BERLIN (Reuters) - Finance Minister Olaf Scholz told lawmakers on Wednesday that Germany would have “all the strength” needed to counter the impact of the coronavirus if the epidemic plunged the world economy into a crisis, two participants told Reuters.
If such a worst case scenario should materialize, the government’s fiscal measures would be “timely, targeted, temporary”, Scholz said in a closed-door meeting of the Bundestag lower house of parliament’s finance committee, according to two participants.
“We’re prepared and ready to act decisively,” Scholz, a Social Democrat, was quoted as saying.
Germany has now reported 240 cases of the virus, which emerged in China late last year and is spreading around the world. It has killed nearly 3,200 people, though Germany has not reported a fatal case yet.
China is Germany’s biggest trading partner and its manufacturers depend on both Chinese demand and supply chains.
The epidemic is expected to weaken German domestic demand which could throw Europe’s largest economy into a recession. Gross domestic product already stagnated in the fourth quarter of last year as exports fell.
Economy Minister Peter Altmaier, a conservative, said on Tuesday the government was helping small- and mid-sized firms affected by the virus to bridge sudden liquidity problems and avoid lay-offs through existing labour market instruments.
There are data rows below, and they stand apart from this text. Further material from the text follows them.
(** C5: in the flash loop, for a positive [real_size] and a positive
    [flashpacketsize], [aligned_size] is computed without error, is a
    positive multiple of [flashpacketsize], exceeds [real_size] by less
    than one packet, and is [real_size] itself when that is already a
    multiple of [flashpacketsize]. *)
Theorem aligned_size_is_padded (real_size fps : Z) :
  0 < real_size -> 0 < fps ->
  exists a,
    aligned_size_of real_size fps = Ok a
    /\ (exists k, 0 < k /\ a = k * fps)
    /\ 0 <= a - real_size < fps
    /\ (real_size mod fps = 0 -> a = real_size).
Proof.
  intros Hr Hf. rewrite aligned_size_of_eq by lia.
  pose proof (Z.mod_pos_bound real_size fps Hf) as Hm.
  pose proof (Z.div_mod real_size fps ltac:(lia)) as Hd.
  assert (0 <= real_size / fps) as Hq by (apply Z.div_pos; lia).
  destruct (Z.eqb_spec (real_size mod fps) 0) as [Hz|Hz]; eexists; split; try done.
  - split; [|lia]. exists (real_size / fps). split; [|lia].
    destruct (Z.eq_dec (real_size / fps) 0) as [Hq0|]; [|lia].
    rewrite Hq0 in Hd. lia.
  - split; [|lia]. exists (real_size / fps + 1). split; lia.
Qed.

Lemma aligned_size_is_padded_witness :
  0 < 1048577 /\ 0 < 1048576 /\
  exists a,
    aligned_size_of 1048577 1048576 = Ok a
    /\ (exists k, 0 < k /\ a = k * 1048576)
    /\ 0 <= a - 1048577 < 1048576
    /\ (1048577 mod 1048576 = 0 -> a = 1048577).
Proof.
  split; [lia|]. split; [lia|].
  apply (aligned_size_is_padded 1048577 1048576); lia.
Defined.

(** ** The session gate *)

Lemma write_gate_closed (data : bytes) (w : World) :
  dev (self w) = None \/ session_started (self w) = false ->
  write data w = (Err NoSession, w).
Proof.
  intros H. unfold write, bind, gets, raise. simpl.
  destruct H as [-> | ->]; simpl; [done|].
  by rewrite andb_false_r.
Qed.

Lemma read_gate_closed (timeout : option Z) (w : World) :
  dev (self w) = None \/ session_started (self w) = false ->
  read timeout w = (Err NoSession, w).
Proof.
  intros H. unfold read, bind, gets, raise. simpl.
  destruct H as [-> | ->]; simpl; [done|].
  by rewrite andb_false_r.
Qed.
Budget experts estimate that the government has the fiscal room for additional measures worth at least 17 billion euros ($18.9 billion). Some officials say that Berlin could even put together a stimulus package worth up to 50 billion euros, without ditching the government’s policy of no new debt.
Scholz has suggested increasing public investment in infrastructure by 12 billion euros until 2024. He has also proposed pulling forward the already agreed abolition of an income tax surcharge by six months, which would cost the federal government some 5 billion euros.
Chancellor Angela Merkel’s conservatives are split over whether Germany should launch a fiscal stimulus package now to counter any impact of the coronavirus on the economy.
Senior party members are expected to discuss potential measures at a coalition meeting on Sunday.